» Problem details:
Could you reproduce, from the records below, everything from the line with "p_pid : Z; p_name" down to the line with "Definition set_priority v p := mkProcess", keeping both of those lines and changing nothing?
#####
(* ===== verification/Process.v ===== *)
(** * Processes and the scheduler (src/kernel/multitask/process.c, process.h)

    Process control blocks live in a map from addresses to [Process] records;
    the queues are singly linked through [p_next] and sorted by pid. Walks over
    a queue are bounded by one more than the number of control blocks.

    The heap, the page directories and the [int $0x20] instruction belong to
    other components: they are operations of the class [Kernel], and the
    theorems use only its laws. [kernel_printf] lines are left out. *)
From S2P Require Import Prelude Bitmap Chain CString Gdt.

Definition PROCESS_MAX_COUNT : Z := 64.
Definition KERNEL_STACK_SIZE : Z := 4096.
Definition USER_STACK_SIZE : Z := 8192.
Definition USER_STACK_BASE : Z := 0x80000000.
Definition MAX_PRIORITY_LEVELS : Z := 16.
Definition TIME_SLICE_BASE : Z := 10.

Inductive ProcessState : Set :=
| PROCESS_CREATED | PROCESS_READY | PROCESS_RUNNING
| PROCESS_BLOCKED | PROCESS_WAITING | PROCESS_TERMINATED.
#[export] Instance ProcessState_eq_dec : EqDecision ProcessState.
Proof. solve_decision. Defined.

(** PrivilegeLevel: KERNEL_MODE = 0, USER_MODE = 3. *)
Definition KERNEL_MODE : Z := 0.
Definition USER_MODE : Z := 3.

Record RegisterState := mkRegs {
  r_eax : Z; r_ebx : Z; r_ecx : Z; r_edx : Z; r_esi : Z; r_edi : Z; r_ebp : Z;
  r_error : Z; r_eip : Z; r_cs : Z; r_eflags : Z; r_esp : Z; r_ss : Z
}.
(** Thirteen packed words. *)
Definition sizeof_RegisterState : Z := 52.

Record Process := mkProcess {
  p_pid : Z; p_name : list Z; p_state : ProcessState; p_privilege : Z; p_priority : Z;
  p_base_priority : Z; p_time_slice : Z; p_total_runtime : Z; p_wakeup_time : Z;
  p_regs : Z; p_kernel_stack : Z; p_kernel_stack_size : Z; p_user_stack : Z;
  p_user_stack_size : Z; p_parent_pid : Z; p_page_directory : Z; p_memory_regions : Z;
  p_argc : Z; p_argv : Z; p_exit_code : Z; p_syscall_result : Z; p_last_tick : Z;
  p_entry_point : Z; p_next : Z
}.

(** Field updates. *)
Definition set_state v p := mkProcess
  (p_pid p) (p_name p) v (p_privilege p) (p_priority p) (p_base_priority p) (p_time_slice p)
    (p_total_runtime p) (p_wakeup_time p) (p_regs p) (p_kernel_stack p)
    (p_kernel_stack_size p) (p_user_stack p) (p_user_stack_size p) (p_parent_pid p)
    (p_page_directory p) (p_memory_regions p) (p_argc p) (p_argv p) (p_exit_code p)
    (p_syscall_result p) (p_last_tick p) (p_entry_point p) (p_next p).
Definition set_priority v p := mkProcess
  (p_pid p) (p_name p) (p_state p) (p_privilege p) v (p_base_priority p) (p_time_slice p)
    (p_total_runtime p) (p_wakeup_time p) (p_regs p) (p_kernel_stack p)
    (p_kernel_stack_size p) (p_user_stack p) (p_user_stack_size p) (p_parent_pid p)
    (p_page_directory p) (p_memory_regions p) (p_argc p) (p_argv p) (p_exit_code p)
    (p_syscall_result p) (p_last_tick p) (p_entry_point p) (p_next p).
Definition set_time_slice v p := mkProcess
  (p_pid p) (p_name p) (p_state p) (p_privilege p) (p_priority p) (p_base_priority p) v
    (p_total_runtime p) (p_wakeup_time p) (p_regs p) (p_kernel_stack p)
    (p_kernel_stack_size p) (p_user_stack p) (p_user_stack_size p) (p_parent_pid p)
    (p_page_directory p) (p_memory_regions p) (p_argc p) (p_argv p) (p_exit_code p)
    (p_syscall_result p) (p_last_tick p) (p_entry_point p) (p_next p).
Definition set_total_runtime v p := mkProcess
  (p_pid p) (p_name p) (p_state p) (p_privilege p) (p_priority p) (p_base_priority p)
    (p_time_slice p) v (p_wakeup_time p) (p_regs p) (p_kernel_stack p)
    (p_kernel_stack_size p) (p_user_stack p) (p_user_stack_size p) (p_parent_pid p)
    (p_page_directory p) (p_memory_regions p) (p_argc p) (p_argv p) (p_exit_code p)
    (p_syscall_result p) (p_last_tick p) (p_entry_point p) (p_next p).
Definition set_wakeup_time v p := mkProcess
  (p_pid p) (p_name p) (p_state p) (p_privilege p) (p_priority p) (p_base_priority p)
    (p_time_slice p) (p_total_runtime p) v (p_regs p) (p_kernel_stack p)
    (p_kernel_stack_size p) (p_user_stack p) (p_user_stack_size p) (p_parent_pid p)
    (p_page_directory p) (p_memory_regions p) (p_argc p) (p_argv p) (p_exit_code p)
    (p_syscall_result p) (p_last_tick p) (p_entry_point p) (p_next p).
Definition set_regs v p := mkProcess
  (p_pid p) (p_name p) (p_state p) (p_privilege p) (p_priority p) (p_base_priority p)
    (p_time_slice p) (p_total_runtime p) (p_wakeup_time p) v (p_kernel_stack p)
    (p_kernel_stack_size p) (p_user_stack p) (p_user_stack_size p) (p_parent_pid p)
    (p_page_directory p) (p_memory_regions p) (p_argc p) (p_argv p) (p_exit_code p)
    (p_syscall_result p) (p_last_tick p) (p_entry_point p) (p_next p).
Definition set_kernel_stack v p := mkProcess
  (p_pid p) (p_name p) (p_state p) (p_privilege p) (p_priority p) (p_base_priority p)
    (p_time_slice p) (p_total_runtime p) (p_wakeup_time p) (p_regs p) v
    (p_kernel_stack_size p) (p_user_stack p) (p_user_stack_size p) (p_parent_pid p)
    (p_page_directory p) (p_memory_regions p) (p_argc p) (p_argv p) (p_exit_code p)
    (p_syscall_result p) (p_last_tick p) (p_entry_point p) (p_next p).
Definition set_kernel_stack_size v p := mkProcess
  (p_pid p) (p_name p) (p_state p) (p_privilege p) (p_priority p) (p_base_priority p)
    (p_time_slice p) (p_total_runtime p) (p_wakeup_time p) (p_regs p) (p_kernel_stack p) v
    (p_user_stack p) (p_user_stack_size p) (p_parent_pid p) (p_page_directory p)
    (p_memory_regions p) (p_argc p) (p_argv p) (p_exit_code p) (p_syscall_result p)
    (p_last_tick p) (p_entry_point p) (p_next p).
Definition set_user_stack v p := mkProcess
  (p_pid p) (p_name p) (p_state p) (p_privilege p) (p_priority p) (p_base_priority p)
    (p_time_slice p) (p_total_runtime p) (p_wakeup_time p) (p_regs p) (p_kernel_stack p)
    (p_kernel_stack_size p) v (p_user_stack_size p) (p_parent_pid p) (p_page_directory p)
    (p_memory_regions p) (p_argc p) (p_argv p) (p_exit_code p) (p_syscall_result p)
    (p_last_tick p) (p_entry_point p) (p_next p).
Definition set_user_stack_size v p := mkProcess
  (p_pid p) (p_name p) (p_state p) (p_privilege p) (p_priority p) (p_base_priority p)
    (p_time_slice p) (p_total_runtime p) (p_wakeup_time p) (p_regs p) (p_kernel_stack p)
    (p_kernel_stack_size p) (p_user_stack p) v (p_parent_pid p) (p_page_directory p)
    (p_memory_regions p) (p_argc p) (p_argv p) (p_exit_code p) (p_syscall_result p)
    (p_last_tick p) (p_entry_point p) (p_next p).
Definition set_page_directory v p := mkProcess
  (p_pid p) (p_name p) (p_state p) (p_privilege p) (p_priority p) (p_base_priority p)
    (p_time_slice p) (p_total_runtime p) (p_wakeup_time p) (p_regs p) (p_kernel_stack p)
    (p_kernel_stack_size p) (p_user_stack p) (p_user_stack_size p) (p_parent_pid p) v
    (p_memory_regions p) (p_argc p) (p_argv p) (p_exit_code p) (p_syscall_result p)
    (p_last_tick p) (p_entry_point p) (p_next p).
Definition set_memory_regions v p := mkProcess
  (p_pid p) (p_name p) (p_state p) (p_privilege p) (p_priority p) (p_base_priority p)
    (p_time_slice p) (p_total_runtime p) (p_wakeup_time p) (p_regs p) (p_kernel_stack p)
    (p_kernel_stack_size p) (p_user_stack p) (p_user_stack_size p) (p_parent_pid p)
    (p_page_directory p) v (p_argc p) (p_argv p) (p_exit_code p) (p_syscall_result p)
    (p_last_tick p) (p_entry_point p) (p_next p).
Definition set_exit_code v p := mkProcess
  (p_pid p) (p_name p) (p_state p) (p_privilege p) (p_priority p) (p_base_priority p)
    (p_time_slice p) (p_total_runtime p) (p_wakeup_time p) (p_regs p) (p_kernel_stack p)
    (p_kernel_stack_size p) (p_user_stack p) (p_user_stack_size p) (p_parent_pid p)
    (p_page_directory p) (p_memory_regions p) (p_argc p) (p_argv p) v (p_syscall_result p)
    (p_last_tick p) (p_entry_point p) (p_next p).
Definition set_entry_point v p := mkProcess
  (p_pid p) (p_name p) (p_state p) (p_privilege p) (p_priority p) (p_base_priority p)
    (p_time_slice p) (p_total_runtime p) (p_wakeup_time p) (p_regs p) (p_kernel_stack p)
    (p_kernel_stack_size p) (p_user_stack p) (p_user_stack_size p) (p_parent_pid p)
    (p_page_directory p) (p_memory_regions p) (p_argc p) (p_argv p) (p_exit_code p)
    (p_syscall_result p) (p_last_tick p) v (p_next p).
Definition set_next v p := mkProcess
  (p_pid p) (p_name p) (p_state p) (p_privilege p) (p_priority p) (p_base_priority p)
    (p_time_slice p) (p_total_runtime p) (p_wakeup_time p) (p_regs p) (p_kernel_stack p)
    (p_kernel_stack_size p) (p_user_stack p) (p_user_stack_size p) (p_parent_pid p)
    (p_page_directory p) (p_memory_regions p) (p_argc p) (p_argv p) (p_exit_code p)
    (p_syscall_result p) (p_last_tick p) (p_entry_point p) v.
#####
» Solved problem:
  p_pid : Z; p_name : list Z; p_state : ProcessState; p_privilege : Z; p_priority : Z;
  p_base_priority : Z; p_time_slice : Z; p_total_runtime : Z; p_wakeup_time : Z;
  p_regs : Z; p_kernel_stack : Z; p_kernel_stack_size : Z; p_user_stack : Z;
  p_user_stack_size : Z; p_parent_pid : Z; p_page_directory : Z; p_memory_regions : Z;
  p_argc : Z; p_argv : Z; p_exit_code : Z; p_syscall_result : Z; p_last_tick : Z;
  p_entry_point : Z; p_next : Z
}.

(** Field updates. *)
Definition set_state v p := mkProcess
  (p_pid p) (p_name p) v (p_privilege p) (p_priority p) (p_base_priority p) (p_time_slice p)
    (p_total_runtime p) (p_wakeup_time p) (p_regs p) (p_kernel_stack p)
    (p_kernel_stack_size p) (p_user_stack p) (p_user_stack_size p) (p_parent_pid p)
    (p_page_directory p) (p_memory_regions p) (p_argc p) (p_argv p) (p_exit_code p)
    (p_syscall_result p) (p_last_tick p) (p_entry_point p) (p_next p).
Definition set_priority v p := mkProcess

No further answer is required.